The following ideas may be helpful for those who night-time parent their preschooler:
- Generally, three and four year olds have stopped napping (but not always, and not consistently!), and are sleeping 11-12 hours per night. This is 'average', which means that many three and four year olds will sleep more or sleep less than the average, and that it is still OK!
- Flexibility, especially for those who still occasionally nap, or who fall asleep in the car late in the day, is key. Adjusting bedtime to fit their readiness can be more enjoyable and less frustrating than trying to put a preschooler to bed who is simply not tired.
- No matter what is going on, routines can help. Having a flow of activities, turning off screens, and keeping noise and activity level lower can help everyone wind down into bedtime readiness.
- Your chatty, reflective, observant, and aware preschooler may use conversation to wind down at night.
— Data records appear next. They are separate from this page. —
(** X16.  [log_image] and [log_artifact] have a path to write to exactly
    for the scopes ["batch"], ["loader"], ["epoch"], ["experiment"] and
    [None]. *)
Theorem path_bound_iff_known_scope self (tag : string) runner
    (scope : option string) :
  (is_Some (artifact_path self tag runner scope)
   ↔ scope = None ∨ ∃ s, scope = Some s ∧ s ∈ known_scopes)
  ∧ (is_Some (image_path self tag runner scope)
     ↔ scope = None ∨ ∃ s, scope = Some s ∧ s ∈ known_scopes).
Proof.
  assert (∀ s, s ∈ known_scopes ↔
               String.eqb s "batch" || String.eqb s "loader"
               || String.eqb s "epoch" || String.eqb s "experiment" = true)
    as Hknown.
  { intros s. unfold known_scopes.
    rewrite !elem_of_cons, elem_of_nil, !orb_true_iff, !String.eqb_eq. tauto. }
  destruct scope as [s|].
  - assert ((scope_eq (Some s) "batch" || scope_eq (Some s) "loader"
             || scope_eq (Some s) "epoch" || scope_eq (Some s) "experiment"
             = true)
            ↔ (Some s = None ∨ ∃ s', Some s = Some s' ∧ s' ∈ known_scopes))
      as Hiff.
    { simpl. rewrite <- Hknown. split.
      - intros H. right. by exists s.
      - intros [?|(s' & [= <-] & H)]; done. }
    rewrite <- Hiff. unfold artifact_path, image_path. simpl.
    assert (∀ p : string, is_Some (Some p) ↔ true = true) as Hyes
      by (intros p; split; [done | by eexists]).
    assert (is_Some (@None string) ↔ false = true) as Hno
      by (split; [by intros [? ?] | done]).
    destruct (String.eqb s "batch"), (String.eqb s "loader"),
      (String.eqb s "epoch"), (String.eqb s "experiment"); simpl;
      split; (apply Hyes || apply Hno).
  - split; (split; [by left | by eauto]).
Qed.
End logger_writes.

(** X17.  A coordinate between -999 and 9999 takes exactly four
    characters, the sign included. *)
Theorem format_04d_four_chars (z : Z) :
  (-1000 < z < 10000)%Z → String.length (format_04d z) = 4.
Proof.
  intros Hz.
  assert (Forall (λ z, String.length (format_04d z) = 4) (seqZ (-999) 10999))
    as H by compute_done.
  rewrite Forall_forall in H. apply H, elem_of_seqZ. lia.
Qed.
Lean into this connection: fighting their nature and their need to wind down can be more frustrating than taking a deep breath and listening to what they are sharing. You might discover some very interesting things about how your three year old thinks!
- During times of change in sleep needs/timing, it can be helpful to have a partner or other caregiver to help keep older siblings engaged in play outside the sleep space, or to take care of the bedtime routines of older siblings when your preschooler is up later because they napped. There are ways to roll with these changes without a partner, too --it may take more creativity, patience, and flexibility, as well as a reminder of what the long term goals are. Support in one way or another (including chatting to someone who listens and understands) can make a big difference.
- What works for your family may be entirely unique, even if the values and parenting goals are the same as other families who believe in night-time parenting.
- If it doesn't work, change it. If you are resentful, over-tired, and frustrated, come up with a new plan. Although any new parenting approach or routine takes a bit to 'try out', do not continue with a failed experiment.
- Stubborn habits that cannot seem to be changed may actually be needs. True habits are more malleable. If you're hitting a lot of resistance, re-evaluate, and consider changing your approach.
- Trust your instincts: if you feel sleep may be being interrupted by a health or medical issue, speak with a knowledgeable Health Care Provider.
- If in doubt, let love rule. Preserve the relationship, even if it means taking time to figure out a bedtime routine that works for everyone.